El presidente, Fernando López Miras, tras esperar durante una semana a anunciar las decisiones cantadas que el sábado y ayer mismo se vio obligado a deletrear, ha actuado con la inteligencia que se le supone: la del político capaz de extraer oro del barro. Para eso se pinta solo. Hizo una intervención en rueda de prensa en la que aparecía sobreactuado y paternalista (yo, yo y yo), actitudes que en la Región de Murcia suelen ser aplaudidas, y él lo sabe. Los murcianos, enfrentados a una situación de pánico, vieron bien el ademán decidido, determinante, de su presidente, e incluso las alusiones medidas al grupúsculo de madrileños, con mención especial al individuo más kamikace de todos, el que se paseó por La Manga regalando el virus a toda persona que respirara en su entorno. Patriotismo local, enemigo exterior. Ya que en el Mar Menor López Miras se arrugó y echó balones fuera, en el coronavirus, que no es cosa suya, se ha puesto bravo. Y eso gusta. A pesar de que también estuvo truculento: se invistió de estadista para ponerse a los pies del Gobierno de la nación si es que éste estuviera dispuesto a declarar el estado de alarma cuando por todas las agencias se había difundido que la comparecencia de Pedro Sánchez no tenía otro motivo que dictar esa declaración. De hecho, las medidas de prevención del Gobierno regional no podrían ser efectivas si no estuvieran protegidas en el decreto del presidente del Ejecutivo nacional.

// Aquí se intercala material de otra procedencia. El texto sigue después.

(** The first rule that matches or errs decides. *)
Fixpoint firstMatch (v : compiledAuthorizationRule → verdict) (dflt : bool) (rules : list compiledAuthorizationRule)
    (challenge : list string) : bool * list string :=
  match rules with
  | [] => (dflt, challenge)
  | r :: rules =>
      match v r with
      | NotApplicable => firstMatch v dflt rules challenge
      | MissingScopes l => firstMatch v dflt rules (smaller challenge l)
      | Matches => (bool_decide (allows r), [])
      | Errs => (false, [])
      end
  end.

(** A cached activation stands for the one of the request up to [request.mcp]. *)
Definition cache_ok (ac : authzContext) (req : authorizationRequest) : Prop :=
  ∀ a, ac_activation ac = Some a →
    (activationFor range ac req).2 = buildCELActivation range req (ac_claims ac) (ac_scopes ac).

Lemma activationFor_build ac req :
  cache_ok ac req → (activationFor range ac req).2 = buildCELActivation range req (ac_claims ac) (ac_scopes ac).
Proof. intros H. destruct (ac_activation ac) as [a|] eqn:Ea; [by eapply H|]. unfold activationFor. by rewrite Ea. Qed.

Lemma target_guard backend tool tools :
  bool_decide (tools ≠ []) && negb (toolMatches backend tool tools) = negb (toolMatches backend tool tools).
Proof. by destruct tools. Qed.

Toda esa sobreactuación, determinada por una dinámica que supera al presidente, intenta ocultar la obviedad de los recortes en el sistema sanitario, evidenciados en que ni siquiera el colectivo médico dispone, ante la avalancha que prevé para esta próxima semana, de los equipamientos precisos. El discurso ultraliberal sobre la 'libertad de educación' queda suspendido ante la opinión general en lo que se refiere a la sanidad pública, único baluarte que garantiza que saldremos de ésta, la prueba del nueve de la necesaria reivindicación del Estado del Bienestar sobre el de Negociado de Amiguetes. Alguna consciencia sobre esto debió alumbrar a López Miras cuando decidió nombrar consejero de Salud a un profesional como Manuel Villegas, quien, sin ser un titán ni un milagrero, al menos proyecta una cierta confianza en situaciones como la actual, precisamente por su bajo perfil político en el PP, como antes ocurriera con otros consejeros de Sanidad del PP. Frivolidades en salud, las mínimas. Maite Herranz, Encarna Guillén... Y esto, con un Servicio Murciano de Salud en quiebra, como el conjunto de la propia Comunidad, donde todo se lanza a la deuda, que alguien alguna vez rescatará; con un Gobierno sin Presupuestos y con un socio parlamentario como Vox que no cree en la sanidad pública y cuyos dirigentes no se privan de tuitear auténticas tontadas infantiloides sobre este grave proceso.

El dilema es infernal: salud o economía. El Gobierno regional, en cuanto al Mar Menor y al conjunto de su política medioambiental, ha optado por la economía. Pero el coronavirus no admite otro pretexto que el amparo del interés público por la Administración, empezando por el individuo libre que paga sus impuestos. Y ahí tenemos a un presidente que bracea, dicta y dirige con la energía de un liberal reconvertido al salvamento de lo público después de intentar desmantelarlo. Pero la fe del converso suele durar poco.